▸ Try it: Find every line in the records that holds the string "writes". Copy each one.

[Dataset items]
◆ ◆ ◆ ◆ ◆

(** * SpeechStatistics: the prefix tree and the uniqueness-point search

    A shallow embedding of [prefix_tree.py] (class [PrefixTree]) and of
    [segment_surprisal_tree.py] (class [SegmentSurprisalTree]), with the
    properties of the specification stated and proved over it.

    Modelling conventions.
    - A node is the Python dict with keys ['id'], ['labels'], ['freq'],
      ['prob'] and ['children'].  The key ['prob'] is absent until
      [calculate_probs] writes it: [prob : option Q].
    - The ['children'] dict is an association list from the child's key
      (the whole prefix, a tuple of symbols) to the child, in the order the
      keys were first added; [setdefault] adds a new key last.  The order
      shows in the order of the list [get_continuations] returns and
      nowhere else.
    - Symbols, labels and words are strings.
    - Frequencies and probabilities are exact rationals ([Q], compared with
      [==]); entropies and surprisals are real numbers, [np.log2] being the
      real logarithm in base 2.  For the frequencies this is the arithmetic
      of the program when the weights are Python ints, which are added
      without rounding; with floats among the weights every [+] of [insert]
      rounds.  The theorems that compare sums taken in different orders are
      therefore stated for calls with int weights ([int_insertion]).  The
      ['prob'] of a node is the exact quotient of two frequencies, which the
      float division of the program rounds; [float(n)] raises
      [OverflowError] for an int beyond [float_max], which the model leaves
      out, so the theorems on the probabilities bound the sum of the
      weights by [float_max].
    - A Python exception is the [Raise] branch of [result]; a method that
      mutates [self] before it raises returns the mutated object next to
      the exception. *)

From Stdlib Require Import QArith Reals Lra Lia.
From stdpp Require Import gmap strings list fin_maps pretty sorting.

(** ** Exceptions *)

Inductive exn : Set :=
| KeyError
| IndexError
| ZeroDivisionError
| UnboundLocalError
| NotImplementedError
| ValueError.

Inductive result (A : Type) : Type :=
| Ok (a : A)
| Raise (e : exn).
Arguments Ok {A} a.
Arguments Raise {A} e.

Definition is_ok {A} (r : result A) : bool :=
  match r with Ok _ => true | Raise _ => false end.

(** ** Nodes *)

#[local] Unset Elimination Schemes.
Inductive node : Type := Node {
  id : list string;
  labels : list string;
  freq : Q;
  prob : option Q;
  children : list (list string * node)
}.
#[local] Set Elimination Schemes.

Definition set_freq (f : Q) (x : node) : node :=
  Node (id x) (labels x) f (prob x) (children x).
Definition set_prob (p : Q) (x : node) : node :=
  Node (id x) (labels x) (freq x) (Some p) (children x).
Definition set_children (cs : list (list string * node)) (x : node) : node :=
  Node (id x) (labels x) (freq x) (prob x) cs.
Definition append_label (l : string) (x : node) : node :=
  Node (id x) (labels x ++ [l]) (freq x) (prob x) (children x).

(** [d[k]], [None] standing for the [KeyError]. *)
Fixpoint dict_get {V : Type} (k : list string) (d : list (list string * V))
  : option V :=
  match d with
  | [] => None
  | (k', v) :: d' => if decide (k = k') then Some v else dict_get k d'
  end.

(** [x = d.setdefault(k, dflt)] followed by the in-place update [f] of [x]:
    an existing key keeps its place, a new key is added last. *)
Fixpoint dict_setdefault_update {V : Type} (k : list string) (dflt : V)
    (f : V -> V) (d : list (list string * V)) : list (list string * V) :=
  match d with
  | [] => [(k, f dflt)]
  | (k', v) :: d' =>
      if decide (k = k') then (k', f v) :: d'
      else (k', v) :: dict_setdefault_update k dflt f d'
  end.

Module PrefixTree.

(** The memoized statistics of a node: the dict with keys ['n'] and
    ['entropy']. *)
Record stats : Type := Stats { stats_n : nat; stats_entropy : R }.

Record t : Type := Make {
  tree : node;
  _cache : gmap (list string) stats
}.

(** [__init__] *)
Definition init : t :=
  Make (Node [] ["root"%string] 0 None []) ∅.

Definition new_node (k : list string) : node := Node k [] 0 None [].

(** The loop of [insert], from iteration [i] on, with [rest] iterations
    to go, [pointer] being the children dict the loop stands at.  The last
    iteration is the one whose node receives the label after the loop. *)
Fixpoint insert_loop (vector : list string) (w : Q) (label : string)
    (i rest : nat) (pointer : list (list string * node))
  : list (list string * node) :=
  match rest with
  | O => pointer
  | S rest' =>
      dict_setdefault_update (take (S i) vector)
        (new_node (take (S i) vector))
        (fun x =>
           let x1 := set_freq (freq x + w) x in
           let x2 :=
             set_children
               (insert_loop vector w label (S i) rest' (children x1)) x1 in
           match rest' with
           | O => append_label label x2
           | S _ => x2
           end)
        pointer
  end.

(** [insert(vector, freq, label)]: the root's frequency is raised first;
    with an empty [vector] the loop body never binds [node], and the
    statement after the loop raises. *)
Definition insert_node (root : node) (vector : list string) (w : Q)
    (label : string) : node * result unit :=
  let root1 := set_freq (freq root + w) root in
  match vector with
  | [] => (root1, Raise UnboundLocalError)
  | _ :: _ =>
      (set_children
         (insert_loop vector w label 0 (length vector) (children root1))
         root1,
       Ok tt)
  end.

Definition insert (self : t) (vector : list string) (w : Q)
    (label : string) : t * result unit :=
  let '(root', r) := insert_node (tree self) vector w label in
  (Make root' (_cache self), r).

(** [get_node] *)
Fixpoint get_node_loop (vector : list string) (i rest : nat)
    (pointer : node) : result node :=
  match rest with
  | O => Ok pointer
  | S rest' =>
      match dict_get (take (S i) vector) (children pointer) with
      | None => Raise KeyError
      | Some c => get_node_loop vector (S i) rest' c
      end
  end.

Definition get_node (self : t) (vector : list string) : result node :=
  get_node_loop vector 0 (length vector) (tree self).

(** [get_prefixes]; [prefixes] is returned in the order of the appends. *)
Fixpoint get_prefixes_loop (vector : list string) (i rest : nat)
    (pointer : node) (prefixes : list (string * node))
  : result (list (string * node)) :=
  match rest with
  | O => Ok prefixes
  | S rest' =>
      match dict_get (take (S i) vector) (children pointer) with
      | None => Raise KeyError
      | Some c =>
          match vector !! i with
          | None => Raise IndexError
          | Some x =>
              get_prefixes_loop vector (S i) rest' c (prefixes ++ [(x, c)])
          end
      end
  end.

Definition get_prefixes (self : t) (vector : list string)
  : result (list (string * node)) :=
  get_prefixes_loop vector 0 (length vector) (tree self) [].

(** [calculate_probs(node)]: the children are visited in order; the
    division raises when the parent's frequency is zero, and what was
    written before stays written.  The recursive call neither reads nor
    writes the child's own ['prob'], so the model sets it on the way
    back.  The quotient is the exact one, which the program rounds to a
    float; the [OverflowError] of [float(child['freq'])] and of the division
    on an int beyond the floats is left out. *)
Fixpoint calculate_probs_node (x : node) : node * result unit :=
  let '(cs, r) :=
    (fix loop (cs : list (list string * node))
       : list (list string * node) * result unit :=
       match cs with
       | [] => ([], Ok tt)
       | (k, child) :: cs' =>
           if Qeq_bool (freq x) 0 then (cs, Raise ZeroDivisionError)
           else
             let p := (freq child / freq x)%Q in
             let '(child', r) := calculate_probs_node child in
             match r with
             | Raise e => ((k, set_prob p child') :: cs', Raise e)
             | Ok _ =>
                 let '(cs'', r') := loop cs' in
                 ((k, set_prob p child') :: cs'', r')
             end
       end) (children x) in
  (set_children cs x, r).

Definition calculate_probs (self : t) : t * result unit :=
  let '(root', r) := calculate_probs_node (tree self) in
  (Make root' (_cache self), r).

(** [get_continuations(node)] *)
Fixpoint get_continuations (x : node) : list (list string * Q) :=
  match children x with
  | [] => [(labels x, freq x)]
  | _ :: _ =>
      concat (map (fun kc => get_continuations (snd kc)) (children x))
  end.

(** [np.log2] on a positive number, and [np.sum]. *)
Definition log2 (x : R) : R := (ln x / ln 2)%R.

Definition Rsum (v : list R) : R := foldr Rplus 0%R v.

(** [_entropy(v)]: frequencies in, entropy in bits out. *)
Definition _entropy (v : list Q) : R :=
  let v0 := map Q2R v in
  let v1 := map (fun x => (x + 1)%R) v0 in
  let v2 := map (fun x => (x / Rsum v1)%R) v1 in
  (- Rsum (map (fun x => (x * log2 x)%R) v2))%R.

◆ ◆ ◆ ◆ ◆

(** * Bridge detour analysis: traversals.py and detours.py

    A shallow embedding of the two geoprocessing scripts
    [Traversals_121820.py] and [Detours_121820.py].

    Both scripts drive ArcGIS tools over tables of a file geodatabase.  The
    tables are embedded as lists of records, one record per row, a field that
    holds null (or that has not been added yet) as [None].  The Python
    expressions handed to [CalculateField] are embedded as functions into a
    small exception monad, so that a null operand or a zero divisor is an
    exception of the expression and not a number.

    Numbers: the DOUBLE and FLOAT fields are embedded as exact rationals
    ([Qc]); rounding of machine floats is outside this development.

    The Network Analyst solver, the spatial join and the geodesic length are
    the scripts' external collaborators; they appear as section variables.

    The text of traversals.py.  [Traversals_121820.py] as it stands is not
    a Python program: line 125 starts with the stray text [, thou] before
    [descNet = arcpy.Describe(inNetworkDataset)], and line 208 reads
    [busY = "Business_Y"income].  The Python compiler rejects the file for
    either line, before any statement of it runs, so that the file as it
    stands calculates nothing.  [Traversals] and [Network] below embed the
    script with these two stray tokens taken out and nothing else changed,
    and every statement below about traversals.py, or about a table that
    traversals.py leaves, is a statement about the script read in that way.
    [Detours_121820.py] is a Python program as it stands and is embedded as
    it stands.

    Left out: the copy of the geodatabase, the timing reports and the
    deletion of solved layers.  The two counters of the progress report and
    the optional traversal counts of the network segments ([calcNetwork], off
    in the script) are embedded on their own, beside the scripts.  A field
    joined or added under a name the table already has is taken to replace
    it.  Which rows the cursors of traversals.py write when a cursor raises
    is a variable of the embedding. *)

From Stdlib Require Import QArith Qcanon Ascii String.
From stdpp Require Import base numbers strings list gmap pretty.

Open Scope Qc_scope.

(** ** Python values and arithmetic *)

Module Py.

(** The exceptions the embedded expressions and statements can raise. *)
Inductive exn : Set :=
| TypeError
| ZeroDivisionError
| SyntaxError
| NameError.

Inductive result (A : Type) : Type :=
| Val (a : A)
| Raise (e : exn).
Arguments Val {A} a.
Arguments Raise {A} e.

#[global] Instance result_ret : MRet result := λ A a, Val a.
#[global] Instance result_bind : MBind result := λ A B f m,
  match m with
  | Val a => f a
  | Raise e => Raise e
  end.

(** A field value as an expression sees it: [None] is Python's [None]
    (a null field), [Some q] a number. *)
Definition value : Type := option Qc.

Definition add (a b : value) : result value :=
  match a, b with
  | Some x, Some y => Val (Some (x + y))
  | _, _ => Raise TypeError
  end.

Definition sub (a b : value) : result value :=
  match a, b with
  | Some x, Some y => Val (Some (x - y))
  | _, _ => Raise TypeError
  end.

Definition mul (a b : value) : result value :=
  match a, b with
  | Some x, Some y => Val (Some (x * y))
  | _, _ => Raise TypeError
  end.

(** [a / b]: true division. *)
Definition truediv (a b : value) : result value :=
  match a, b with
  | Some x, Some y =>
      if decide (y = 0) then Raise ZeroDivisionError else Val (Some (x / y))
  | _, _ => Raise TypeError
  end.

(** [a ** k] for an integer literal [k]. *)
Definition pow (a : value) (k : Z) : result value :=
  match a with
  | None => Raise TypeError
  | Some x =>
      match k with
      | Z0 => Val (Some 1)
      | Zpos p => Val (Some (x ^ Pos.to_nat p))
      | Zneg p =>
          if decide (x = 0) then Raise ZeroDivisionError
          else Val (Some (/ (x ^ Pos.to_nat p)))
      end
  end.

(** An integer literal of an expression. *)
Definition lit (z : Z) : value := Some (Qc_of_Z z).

◆ ◆ ◆ ◆ ◆

▸ Solution for this exercise:
      [calculate_probs] writes it: [prob : option Q].
    writes the child's own ['prob'], so the model sets it on the way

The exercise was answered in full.